医学研究:性別やジェンダーを分析変数としないCOVID-19臨床試験が多い
Nature Communications
2021年7月7日
米国の臨床試験登録サイトであるClinicalTrials.govに登録されている新型コロナウイルス感染症(COVID-19)の治療法を調べる臨床試験のうち、性別かジェンダー、もしくはその両方を分析変数として組み込む計画を明示的に報告したものは4%にすぎないことが明らかになった。この知見を報告する論文が、Nature Communications に掲載される。
性差とジェンダー上の差は、重症急性呼吸器症候群コロナウイルス2(SARS-CoV-2)の新規感染者数とCOVID-19による死者数に影響を及ぼす。性別を変数として組み込むことは、有効な介入法の発見に役立ち、COVID-19の病理に関する知見をもたらす可能性がある。ジェンダー(アイデンティティー、規範、個人間の関係を記述する、社会的に構築された変数)は、検査、診断、医療と治療の受けやすさに影響を及ぼすことがあり、社会的支援、経済的支援、後方支援の利用可能性にも影響を及ぼす。臨床試験の結果を報告する際に性差を除外すると、除外された性に対する副作用のリスクが増大する可能性があり、ジェンダーを変数として取り扱わなければ、医療の不平等に取り組む機会が失われる。
今回、Sabine Oertelt-Prigioneたちの研究チームは、2020年1月1日~2021年1月26日にClinicalTrials.govに登録されたCOVID-19の臨床試験における性別とジェンダーの組み込みについて分析した。その結果、性別を一致させた試料もしくは代表試料、性別および/またはジェンダーを強調した結果の報告を計画していた研究が237件、性別および/またはジェンダーを分析変数として組み込むことを計画していた研究が178件、特定された。しかし、登録された4420件の臨床試験の過半数(2496件)は、試験登録時に性別やジェンダーに言及しておらず、935件では、参加者募集の文脈で性別やジェンダーに言及するのみだった。さらにCOVID-19に対する薬理学的介入に関する無作為化対照試験の結果を報告する論文45編のうち、性別ごとに細分類した試験結果、あるいはサブグループ解析の結果を報告したのは8編だけだった。

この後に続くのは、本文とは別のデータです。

(* ===== verification/Queries.v ===== *)
(** * The producer's queries ([rust/src/project/analysis.rs],
    [rust/src/convert/navigation.rs], [rust/src/convert/hierarchy.rs])

    The five queries the producer of the code layer makes, from the answers of
    the analysis engine: the files of the project, the symbols and the name
    occurrences of a file, the definition at a position, and the supertypes of
    the class at a position. *)

From Stdlib Require Import NArith.
From S2P Require Import Prelude Str Paths Content Identity Entity Ast Hash Reconcile Json.
From S2P Require Import CodeLayer CodeBuilder Symbols Coordinates EntityAt Occurrences.
Import Registry.

(** [ty_ide::NavigationTarget] and [ty_ide::TypeHierarchyItem]. *)
Record NavigationTarget := mkNavigationTarget {
  nt_file : string;
  nt_full_range : N * N;
  nt_focus_range : N * N;
}.

Record TypeHierarchyItem := mkTypeHierarchyItem {
  hi_file : string;
  hi_name : string;
  hi_detail : option string;
  hi_full_range : N * N;
  hi_selection_range : N * N;
}.

Record DefinitionTargetDto := mkDefinitionTargetDto {
  dt_path : string;
  dt_range : RangeTuple;
  dt_selection_range : option RangeTuple;
  dt_symbol : option SymbolDto;
  dt_module_name : option string;
}.

(** One state of the analysis database, as the queries read it: the files it
    indexes, the parsed body and the semantic model of a file, and the answers
    of [ty_ide] at an offset. *)
Record Analysis := mkAnalysis {
  an_files : FileQueries;
  an_indexed : list string;
  an_body : string → list Ast;
  an_model : string → SemanticModel;
  an_goto_definition : string → N → option (list NavigationTarget);
  an_prepare_type_hierarchy : string → N → option TypeHierarchyItem;
  an_type_hierarchy_supertypes : string → N → list TypeHierarchyItem;
}.

(** ** Conversions *)

Definition convert_navigation_target (an : Analysis) (t : NavigationTarget) : DefinitionTargetDto :=
  let li := fq_line_index (an_files an) (nt_file t) in
  mkDefinitionTargetDto (nt_file t) (range_to_dto_with_index li (nt_full_range t))
    (Some (range_to_dto_with_index li (nt_focus_range t))) None None.

Definition convert_navigation_targets (an : Analysis) (ts : list NavigationTarget) : list DefinitionTargetDto :=
  foldl (λ result t, result ++ [convert_navigation_target an t]) [] ts.

Definition convert_hierarchy_item (an : Analysis) (i : TypeHierarchyItem) : TypeHierarchyItemDto :=
  let li := fq_line_index (an_files an) (hi_file i) in
  mkHierarchyItem (hi_name i) (hi_detail i) (hi_file i) (range_to_dto_with_index li (hi_full_range i))
    (range_to_dto_with_index li (hi_selection_range i)).

Definition convert_hierarchy_items (an : Analysis) (items : list TypeHierarchyItem) : list TypeHierarchyItemDto :=
  convert_hierarchy_item an <$> items.

(** ** Queries *)

Definition compute_files `{Ext : External} (an : Analysis) : list string :=
  filter (λ p, is_python_source p) (an_indexed an).

Definition compute_file_occurrences (an : Analysis) (root path : string) :
    result QueryError (list NameOccurrenceDto) :=
  match resolve_file_and_source (an_files an) root path with
  | Err e => Err e
  | Ok (file, _) =>
      Ok (convert_file_occurrences (an_model an file) file (fq_line_index (an_files an) file) (an_body an file))
  end.

(** The file and the offset of a position. *)
Definition resolve_position (an : Analysis) (root path : string) (line column : N) : result QueryError (string * N) :=
  match resolve_file_and_source (an_files an) root path with
  | Err e => Err e
  | Ok (file, source_str) =>
      match position_to_offset_with_index source_str (fq_line_index (an_files an) file) line column with
      | Err e => Err (PositionError e)
      | Ok offset => Ok (file, offset)
      end
  end.

Definition compute_navigate (an : Analysis) (root path : string) (line column : N)
    (navigate_fn : string → N → option (list NavigationTarget)) : result QueryError (list DefinitionTargetDto) :=
  match resolve_position an root path line column with
  | Err e => Err e
  | Ok (file, offset) =>
      Ok (match navigate_fn file offset with
          | Some targets => convert_navigation_targets an targets
          | None => []
          end)
  end.

Definition compute_supertypes (an : Analysis) (root path : string) (line column : N) :
    result QueryError (list TypeHierarchyItemDto) :=
  match resolve_position an root path line column with
  | Err e => Err e
  | Ok (file, offset) =>
      Ok (match an_prepare_type_hierarchy an file offset with
          | Some item =>
              convert_hierarchy_items an (an_type_hierarchy_supertypes an (hi_file item) (hi_selection_range item).1)
          | None => []
          end)
  end.

(** What the producer does with a failed query: nothing. *)
Definition answered {A} (r : result QueryError A) : option A :=
  match r with Ok a => Some a | Err _ => None end.

(** The view the producer has of a state.  [fuel] bounds the depth of a file's
    symbol tree. *)
Definition analysis_view `{Ext : External} (fuel : nat) (an : Analysis) (root : string) (registry : IdentityRegistry)
    (hash_policies : gmap string HashPolicy) (default_hash_profile : string) : ProjectView :=
  mkProjectView
    (compute_files an)
    (document_symbols render_stmt (λ file, index_statements (an_body an file)) fuel (an_files an) root registry
       hash_policies default_hash_profile)
    (λ path, answered (compute_file_occurrences an root path))
    (λ path line column, (λ ts : list DefinitionTargetDto, dt_path <$> ts) <$>
       answered (compute_navigate an root path line column (an_goto_definition an)))
    (λ path line column, answered (compute_supertypes an root path line column)).
Definition compute_hints (path : string) : result QueryError (list HintDto) :=
  let? fsl := resolve_index path in
  let '(file, _, li) := fsl in
  Ok (convert_hint li <$> ide_hints ide file).

Definition compute_signature_help (path : string) (line column : N) : result QueryError (option SignatureHelpDto) :=
  let? fo := resolve_position an root path line column in
  Ok (convert_signature_help <$> ide_signature_help ide fo.1 fo.2).

Definition compute_completions (path : string) (line column : N) (auto_import : bool) :
    result QueryError (list CompletionDto) :=
  let? fo := resolve_position an root path line column in
  Ok (convert_completions (ide_completion ide auto_import fo.1 fo.2)).

Definition compute_selection_ranges (path : string) (line column : N) : result QueryError (list RangeTuple) :=
  let? fo := resolve_position an root path line column in
  Ok (range_to_dto_with_index (index_of_file an fo.1) <$> ide_selection_range ide fo.1 fo.2).

Definition compute_folding_ranges (path : string) : result QueryError (list FoldingRangeDto) :=
  let? fsl := resolve_index path in
  let '(file, _, li) := fsl in
  Ok (convert_folding_range li <$> ide_folding_ranges ide file).

Definition compute_can_rename (path : string) (line column : N) : result QueryError (option RangeTuple) :=
  let? fo := resolve_position an root path line column in
  Ok (range_to_dto_with_index (index_of_file an fo.1) <$> ide_can_rename ide fo.1 fo.2).

Definition compute_rename (path : string) (line column : N) (new_name : string) :
    result QueryError (option WorkspaceEditDto) :=
  let? fo := resolve_position an root path line column in
  Ok ((λ targets, convert_rename_edits an targets new_name) <$> ide_rename ide fo.1 fo.2 new_name).

Definition compute_document_highlights (path : string) (line column : N) : result QueryError (list ReferenceDto) :=
  let? fo := resolve_position an root path line column in
  Ok (match ide_document_highlights ide fo.1 fo.2 with
      | Some targets => convert_references an targets
      | None => []
      end).

Definition compute_hover (path : string) (line column : N) : result QueryError (option HoverDto) :=
  let? fo := resolve_position an root path line column in
  match ide_hover ide fo.1 fo.2 with
  | None => Ok None
  | Some (file_range, rendered) =>
      Ok (Some (convert_hover_markdown_with_index (index_of_file an fo.1) fo.1 file_range rendered))
  end.

(** ** What the queries answer *)

(** A cache of indexes holds what it stands for. *)
Definition cache_ok (cache : gmap string (string * LineIndex)) : Prop :=
  ∀ file entry, cache !! file = Some entry → entry = (fq_source (an_files an) file, index_of_file an file).

Lemma cached_index_ok cache file :
  cache_ok cache →
  (cached_index an cache file).1 = (fq_source (an_files an) file, index_of_file an file) ∧
  cache_ok (cached_index an cache file).2.
Proof.
  intros Hc. unfold cached_index. destruct (cache !! file) as [entry|] eqn:E; simpl.
  - split; [by apply Hc|done].
  - split; [done|]. intros g entry. rewrite lookup_insert_Some. intros [[<- <-]|[_ H]]; [done|by apply Hc].
Qed.

(** The cache changes nothing: each item is converted with the index of its file. *)
Lemma with_cache_spec {A B} (file_of : A → string) (convert : LineIndex → A → B) items :
  with_cache an file_of convert items = (λ x, convert (index_of_file an (file_of x)) x) <$> items.
Proof.
  unfold with_cache. set (step := λ '(cache, result) x, _).
  assert (∀ items cache out, cache_ok cache →
    (foldl step (cache, out) items).2 = out ++ ((λ x, convert (index_of_file an (file_of x)) x) <$> items)) as H.
  { clear items. induction items as [|x items IH]; intros cache out Hc; cbn [foldl]; [by rewrite app_nil_r|].
    unfold step at 2. destruct (cached_index_ok cache (file_of x) Hc) as [E Hc'].
    destruct (cached_index an cache (file_of x)) as [[src li] cache'] eqn:Ec. simpl in E, Hc'. injection E as -> ->.
    rewrite IH by done. by rewrite <- (assoc_L (++)). }
  rewrite H; [done|]. by intros f e.
Qed.

(** References, rename edits and workspace symbols are each converted with the
    line index of the file they are in: the cache of indexes the conversions keep
    changes no answer, whatever the order of the items. *)
Theorem cached_conversion_exact refs new_name query :
  convert_references an refs = (λ r, convert_reference_with_index (index_of_file an (rt_file r)) r) <$> refs ∧
  we_edits (convert_rename_edits an refs new_name) =
    (λ r, mkRenameEditDto (rt_file r) (range_to_dto_with_index (index_of_file an (rt_file r)) (rt_range r))) <$> refs ∧
  compute_workspace_symbols query =
    (λ w, convert_symbol (range_to_dto_with_index (index_of_file an (ws_file w))) (ws_file w) (ws_symbol w)
            (ws_imported_from w) None None None ∅) <$> ide_workspace_symbols ide query.
Proof.
  split; [apply with_cache_spec|]. split; [apply (with_cache_spec rt_file)|].
  apply (with_cache_spec ws_file (λ li w,
    convert_symbol (range_to_dto_with_index li) (ws_file w) (ws_symbol w) (ws_imported_from w) None None None ∅)).
Qed.

Lemma convert_diagnostic_file d target : dd_file (convert_diagnostic an d) = Some target ↔ diagnostic_matches_file d target.
Proof.
  unfold convert_diagnostic, extract_file_and_range, diagnostic_matches_file.
  destruct (d_annotation d) as [[[f|] r]|]; simpl; [|by split..].
  rewrite bool_decide_spec. split; [by intros [= ->]|by intros ->].
Qed.

(** Checking one file reports exactly the diagnostics of the project check that
    name the file, in the same order and converted alike. *)
Theorem check_file_filters path :
  match resolve_file (an_files an) root path with
  | Ok file => compute_check_file path =
      Ok (mkCheckResultDto (filter (λ d, dd_file d = Some file) (cr_diagnostics compute_check)) (Some 1%N) None)
  | Err e => compute_check_file path = Err (PathResolutionError e)
  end.
Proof.
  unfold compute_check_file, resolve_file_and_source. destruct (resolve_file (an_files an) root path) as [file|e]; [|done].
  cbn [result_bind fst]. do 2 f_equal. unfold compute_check, cr_diagnostics, convert_diagnostic_refs, convert_diagnostics.
  induction (ide_check ide) as [|d ds IH]; [done|]. rewrite fmap_cons, !filter_cons.
  pose proof (convert_diagnostic_file d file) as Hd. repeat case_decide; rewrite ?fmap_cons, ?IH; tauto.
Qed.

(** The lean supertype query of the producer answers what the full type
    hierarchy has as supertypes, with the same errors. *)
Theorem supertypes_of_hierarchy path line column :
  compute_supertypes an root path line column =
    let? h := compute_type_hierarchy path line column in Ok (from_option th_supertypes [] h).
Proof.
  unfold compute_supertypes, compute_type_hierarchy.
  destruct (resolve_position an root path line column) as [[file offset]|e]; [|done]. cbn [result_bind fst snd].
  by destruct (an_prepare_type_hierarchy an file offset).
Qed.

(** ** Errors *)

(** The error of a query, if any. *)
Definition error_of {A} (r : result QueryError A) : option QueryError :=
  match r with Ok _ => None | Err e => Some e end.

(** The errors of every query at a position. *)
Definition position_query_errors (path : string) (line column : N) (include_declaration auto_import : bool)
    (new_name : string) (navigate_fn : string → N → option (list NavigationTarget)) : list (option QueryError) :=
  [error_of (compute_navigate an root path line column navigate_fn);
   error_of (compute_find_references path line column include_declaration);
   error_of (compute_type_hierarchy path line column);
   error_of (compute_supertypes an root path line column);
   error_of (compute_signature_help path line column);
   error_of (compute_completions path line column auto_import);
   error_of (compute_selection_ranges path line column);
   error_of (compute_can_rename path line column);
   error_of (compute_rename path line column new_name);
   error_of (compute_document_highlights path line column);
   error_of (compute_hover path line column)].

Lemma resolve_position_error path line column :
  match error_of (resolve_position an root path line column) with
  | None => ∃ file, resolve_file (an_files an) root path = Ok file ∧
      accepted (fq_source (an_files an) file) (index_of_file an file) line column
  | Some (PathResolutionError e) => resolve_file (an_files an) root path = Err e
  | Some (PositionError _) => ∃ file, resolve_file (an_files an) root path = Ok file ∧
      ¬ accepted (fq_source (an_files an) file) (index_of_file an file) line column
  end.
Proof.
  unfold resolve_position, resolve_file_and_source. destruct (resolve_file (an_files an) root path) as [file|e]; [|done].
  fold (index_of_file an file).
  destruct (position_to_offset_with_index _ _ line column) as [o|e] eqn:E; simpl; exists file; (split; [done|]).
  - by apply position_to_offset_ok in E as [? _].
  - intros Hv. rewrite (proj2 (position_to_offset_ok _ _ line column _) (conj Hv eq_refl)) in E. done.
Qed.
(* ===== verification/Config.v ===== *)
(** * Configuration ([rust/src/config.rs])

    Expansion of [${NAME}] references, the validation of a configuration and
    the topological order of its layers. *)

From stdpp Require Import pretty.
From S2P Require Import Prelude Str Paths Content Identity IdentityFormat Entity Json.

(** ** Data *)

Definition CURRENT_SCHEMA_VERSION : N := 1.

Inductive ConfigError :=
| ConfigUnknownVersion (v : N)
| DanglingRef (key target : string)
| ReservedName (name : string)
| Cycle (cycle : string)
| OriginViolation (what : string)
| UnknownKind (kind : string)
| DimMismatch (what : string)
| SecretInline (path : string)
| ConfigParse (msg : string)
| UndefinedEnv (name : string)
| BlockingOverflow (policy : string)
| InvalidValue (key value allowed : string).

Record HashProfileCfg := mkHashProfileCfg {
  whitespace_insensitive : bool;
  normalize_trailing_commas : bool;
  hp_include_comments : bool;
  hp_include_docstrings : bool;
}.

Definition HashProfileCfg_default : HashProfileCfg := mkHashProfileCfg true true false false.

Inductive LayerOrigin := Derived | Authored.
Inductive ServingMode := Stale | Block.
Inductive RecomputeMode := Lazy | Eager.
Inductive KeyLocality := Local | Semantic.
Inductive GcPolicy := Orphans | Never.

#[global] Instance LayerOrigin_eq_dec : EqDecision LayerOrigin.
Proof. solve_decision. Defined.

Record LayerCfg := mkLayerCfg {
  origin : LayerOrigin;
  depends_on : list string;
  generator : option string;
  generator_version : option string;
  hash_profile : option string;
  store : option string;
  serving : ServingMode;
  recompute : RecomputeMode;
  key_locality : option KeyLocality;
  entity_kinds : list string;
  history : bool;
  review_on_change : bool;
}.

Record GeneratorCfg := mkGeneratorCfg {
  generator_type : option string;
  callable : option string;
  command : list string;
  endpoint : option string;
  model : option string;
  g_dim : option N;
  batch_size : option N;
  concurrency : option N;
  timeout_ms : option N;
}.

Record StoreCfg := mkStoreCfg {
  backend : string;
  st_path : option string;
  url : option string;
  metric : option string;
  s_dim : option N;
  gc : GcPolicy;
}.

Record RawConfig := mkRawConfig {
  schema_version : N;
  project_name : option string;
  cfg_retain_cap : N;
  default_hash_profile : string;
  profiles : gmap string HashProfileCfg;
  layers : gmap string LayerCfg;
  generators : gmap string GeneratorCfg;
  stores : gmap string StoreCfg;
  queue_capacity : N;
  overflow : string;
  watcher_enabled : bool;
  debounce_ms : N;
  precision : string;
  refinement : string;
  gitignore_cache : bool;
}.

Definition RawConfig_defaults : RawConfig :=
  mkRawConfig CURRENT_SCHEMA_VERSION None 256 "structure" {[ "structure" := HashProfileCfg_default ]}
    ∅ ∅ ∅ 1024 "coalesce" false 200 "container" "async" true.

Record ValidatedConfig := mkValidatedConfig {
  raw : RawConfig;
  cfg_topo_order : list string;
}.

(** ** Reading: merge and expansion *)

Inductive Toml :=
| TString (s : string)
| TScalar (text : string)
| TArray (items : list Toml)
| TTable (table : list (string * Toml)).

(** [Table::insert]: replace the value of a key, or add it. *)
Fixpoint table_insert (table : list (string * Toml)) (key : string) (v : Toml) : list (string * Toml) :=
  match table with
  | [] => [(key, v)]
  | (k, w) :: table => if String.eqb k key then (k, v) :: table else (k, w) :: table_insert table key v
  end.

Definition shallow_merge (base overlay : Toml) : Toml :=
  match base, overlay with
  | TTable base_table, TTable overlay_table =>
      TTable (foldl (λ t kv, table_insert t kv.1 kv.2) base_table overlay_table)
  | _, _ => overlay
  end.

Section expand.
(** The process environment, and the strings of [secrets.toml]. *)
Context (env secrets : string → option string).

Definition lookup_name (name : string) : option string :=
  match env name with Some v => Some v | None => secrets name end.

Fixpoint expand_loop (fuel : nat) (out rest : string) : result ConfigError string :=
  match fuel with
  | O => Ok (out +:+ rest)
  | S fuel =>
      match split_once "${" rest with
      | None => Ok (out +:+ rest)
      | Some (before, after) =>
          match split_once "}" after with
          | None => Ok (out +:+ before +:+ "${" +:+ after)
          | Some (name, rest) =>
              match lookup_name name with
              | None => Err (UndefinedEnv name)
              | Some value => expand_loop fuel (out +:+ before +:+ value) rest
              end
          end
      end
  end.

(** Each turn of the loop consumes at least the three characters [${}]. *)
Definition expand_string (s : string) : result ConfigError string :=
  expand_loop (S (String.length s)) "" s.

Fixpoint expand_value (v : Toml) : result ConfigError Toml :=
  match v with
  | TString s => let? s := expand_string s in Ok (TString s)
  | TScalar t => Ok (TScalar t)
  | TArray items =>
      let? items :=
        (fix go (l : list Toml) : result ConfigError (list Toml) :=
           match l with
           | [] => Ok []
           | x :: l => let? x := expand_value x in let? l := go l in Ok (x :: l)
           end) items in
      Ok (TArray items)
  | TTable table =>
      let? table :=
        (fix go (l : list (string * Toml)) : result ConfigError (list (string * Toml)) :=
           match l with
           | [] => Ok []
           | (k, x) :: l => let? x := expand_value x in let? l := go l in Ok ((k, x) :: l)
           end) table in
      Ok (TTable table)
  end.
End expand.

(** ** The order of the layers *)

Definition effective_depends_on (l : LayerCfg) : list string :=
  if bool_decide (origin l = Derived) && bool_decide (depends_on l = []) then ["code"]
  else depends_on l.

(** Counts of unmet dependencies, and the layers waiting for each name. *)
Record TopoState := mkTopoState {
  incoming : gmap string nat;
  outgoing : gmap string (list string);
}.

Definition topo_init (c : RawConfig) : gmap string nat :=
  foldl (λ m name, <[ name := 0 ]> m) {[ "code" := 0 ]} (btree_keys (layers c)).

(** One dependency of layer [name]. *)
Definition topo_edge (c : RawConfig) (name : string) (st : TopoState) (dep : string) :
    result ConfigError TopoState :=
  if negb (String.eqb dep "code") && negb (bool_decide (is_Some (layers c !! dep)))
  then Err (DanglingRef ("layers." +:+ name +:+ ".depends_on") dep)
  else
    Ok (mkTopoState
          (alter S name (incoming st))
          (<[ dep := default [] (outgoing st !! dep) ++ [name] ]> (outgoing st))).

Definition topo_edges (c : RawConfig) : result ConfigError TopoState :=
  foldM (λ st nl, foldM (topo_edge c nl.1) st (effective_depends_on nl.2))
    (mkTopoState (topo_init c) ∅) (btree_items (layers c)).

(** One target of the node just emitted. *)
Definition topo_release (ic_ready : gmap string nat * list string) (target : string) :
    gmap string nat * list string :=
  let '(ic, ready) := ic_ready in
  let count := default 0 (ic !! target) - 1 in
  let ic := <[ target := count ]> ic in
  if bool_decide (count = 0) then (ic, sort_by str_le (ready ++ [target])) else (ic, ready).

(** The loop over the ready list; [outgoing] has its lists sorted.  Each turn
    emits one name, so the number of names is fuel enough. *)
Fixpoint topo_loop (fuel : nat) (og : gmap string (list string)) (ic : gmap string nat)
    (ready order : list string) : list string * gmap string nat :=
  match fuel, ready with
  | S fuel, node :: ready =>
      let '(ic, ready) := foldl topo_release (ic, ready) (default [] (og !! node)) in
      topo_loop fuel og ic ready (order ++ [node])
  | _, _ => (order, ic)
  end.

Definition topo_order (c : RawConfig) : result ConfigError (list string) :=
  let? st := topo_edges c in
  let og := sort_by str_le <$> outgoing st in
  let ready := filter (λ n, incoming st !! n = Some 0) (btree_keys (incoming st)) in
  let '(order, ic) := topo_loop (size (incoming st)) og (incoming st) ready [] in
  if bool_decide (length order = size ic) then Ok order
  else Err (Cycle (str_join " -> "
         (filter (λ n, 0 < default 0 (ic !! n)) (btree_keys ic)))).

(** ** Secrets *)

Definition is_lower (c : Ascii.ascii) : bool :=
  let n := Ascii.N_of_ascii c in ((97 <=? n) && (n <=? 122))%N.
Definition is_upper (c : Ascii.ascii) : bool :=
  let n := Ascii.N_of_ascii c in ((65 <=? n) && (n <=? 90))%N.
Definition is_digit (c : Ascii.ascii) : bool :=
  let n := Ascii.N_of_ascii c in ((48 <=? n) && (n <=? 57))%N.

Definition high_entropyish (s : string) : bool :=
  let cs := String.list_ascii_of_string s in
  let alnum := length (filter (λ c, is_lower c || is_upper c || is_digit c) cs) in
  (28 <=? alnum) && existsb is_lower cs && existsb is_upper cs && existsb is_digit cs.

Definition looks_like_secret (s : string) : bool :=
  starts_with "sk-" s || starts_with "AKIA" s || ((32 <=? String.length s) && high_entropyish s).

Fixpoint lint_secret_value (path : string) (v : Json) : result ConfigError unit :=
  match v with
  | JString s => if looks_like_secret s then Err (SecretInline path) else Ok tt
  | JArray items =>
      (fix go (idx : N) (l : list Json) : result ConfigError unit :=
         match l with
         | [] => Ok tt
         | x :: l =>
             let? _ := lint_secret_value (path +:+ "[" +:+ pretty idx +:+ "]") x in go (idx + 1)%N l
         end) 0%N items
  | JObject fields =>
      (fix go (l : list (string * Json)) : result ConfigError unit :=
         match l with
         | [] => Ok tt
         | (k, x) :: l => let? _ := lint_secret_value (path +:+ "." +:+ k) x in go l
         end) fields
  | _ => Ok tt
  end.

(** [serde_json::to_value]: the configuration as JSON, keys in order. *)
Definition opt_json {A} (f : A → Json) (o : option A) : Json :=
  match o with Some x => f x | None => JNull end.

Definition profile_json (p : HashProfileCfg) : Json :=
  JObject [("include_comments", JBool (hp_include_comments p));
           ("include_docstrings", JBool (hp_include_docstrings p));
           ("normalize_trailing_commas", JBool (normalize_trailing_commas p));
           ("whitespace_insensitive", JBool (whitespace_insensitive p))].

Definition layer_json (l : LayerCfg) : Json :=
  JObject
    [("depends_on", JArray (JString <$> depends_on l));
     ("entity_kinds", JArray (JString <$> entity_kinds l));
     ("generator", opt_json JString (generator l));
     ("generator_version", opt_json JString (generator_version l));
     ("hash_profile", opt_json JString (hash_profile l));
     ("history", JBool (history l));
     ("key_locality", opt_json (λ k, JString match k with Local => "local" | Semantic => "semantic" end)
                        (key_locality l));
     ("origin", JString match origin l with Derived => "derived" | Authored => "authored" end);
     ("recompute", JString match recompute l with Lazy => "lazy" | Eager => "eager" end);
     ("review_on_change", JBool (review_on_change l));
     ("serving", JString match serving l with Stale => "stale" | Block => "block" end);
     ("store", opt_json JString (store l))].

Definition generator_json (g : GeneratorCfg) : Json :=
  JObject
    [("batch_size", opt_json u64_json (batch_size g));
     ("callable", opt_json JString (callable g));
     ("command", JArray (JString <$> command g));
     ("concurrency", opt_json u64_json (concurrency g));
     ("dim", opt_json u64_json (g_dim g));
     ("endpoint", opt_json JString (endpoint g));
     ("model", opt_json JString (model g));
     ("timeout_ms", opt_json u64_json (timeout_ms g));
     ("type", opt_json JString (generator_type g))].

Definition store_json (s : StoreCfg) : Json :=
  JObject
    [("backend", JString (backend s));
     ("dim", opt_json u64_json (s_dim s));
     ("gc", JString match gc s with Orphans => "orphans" | Never => "never" end);
     ("metric", opt_json JString (metric s));
     ("path", opt_json JString (st_path s));
     ("url", opt_json JString (url s))].

Definition map_json {V} (f : V → Json) (m : gmap string V) : Json :=
  JObject ((λ kv, (kv.1, f kv.2)) <$> btree_items m).

Definition config_json (c : RawConfig) : Json :=
  JObject
    [("code_graph", JObject [("precision", JString (precision c)); ("refinement", JString (refinement c))]);
     ("coordination", JObject
        [("bus", JObject [("overflow", JString (overflow c)); ("queue_capacity", u64_json (queue_capacity c))]);
         ("watcher", JObject [("debounce_ms", u64_json (debounce_ms c)); ("enabled", JBool (watcher_enabled c))])]);
     ("generators", map_json generator_json (generators c));
     ("hashing", JObject [("profiles", map_json profile_json (profiles c))]);
     ("layers", map_json layer_json (layers c));
     ("project", JObject [("name", opt_json JString (project_name c))]);
     ("schema_version", u64_json (schema_version c));
     ("sidecar", JObject [("gitignore_cache", JBool (gitignore_cache c))]);
     ("spine", JObject [("default_hash_profile", JString (default_hash_profile c));
                        ("retain_cap", u64_json (cfg_retain_cap c))]);
     ("stores", map_json store_json (stores c))].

Oertelt-Prigioneたちは、以上の知見がClinicalTrials.govだけを検討して得られたものであり、このことが、今回の知見を世界的に適用できるかどうかに影響を及ぼす可能性があると注意を促している。また、Oertelt-Prigioneたちは、臨床試験における性別またはジェンダーの組み込みが、標本サイズや各専門分野の風土の影響を受けている可能性があり、研究者が臨床試験を登録する際に性別および/またはジェンダーの解析に関する十分な情報を提供していない可能性もあると述べている。一方で、Oertelt-Prigioneたちは、COVID-19やSARS-CoV-2の研究に取り組む全研究者が性別に応じた方法を実施すべきであり、より包括的な分析を実施する際には、ジェンダーが関係している影響に取り組み、特定のサブグループの経験を調べて、検査などの利用を阻害する要因を明らかにすべきだと主張している。
doi:10.1038/s41467-021-24265-8
「Nature 関連誌注目のハイライト」は、ネイチャー広報部門が報道関係者向けに作成したリリースを翻訳したものです。より正確かつ詳細な情報が必要な場合には、必ず原著論文をご覧ください。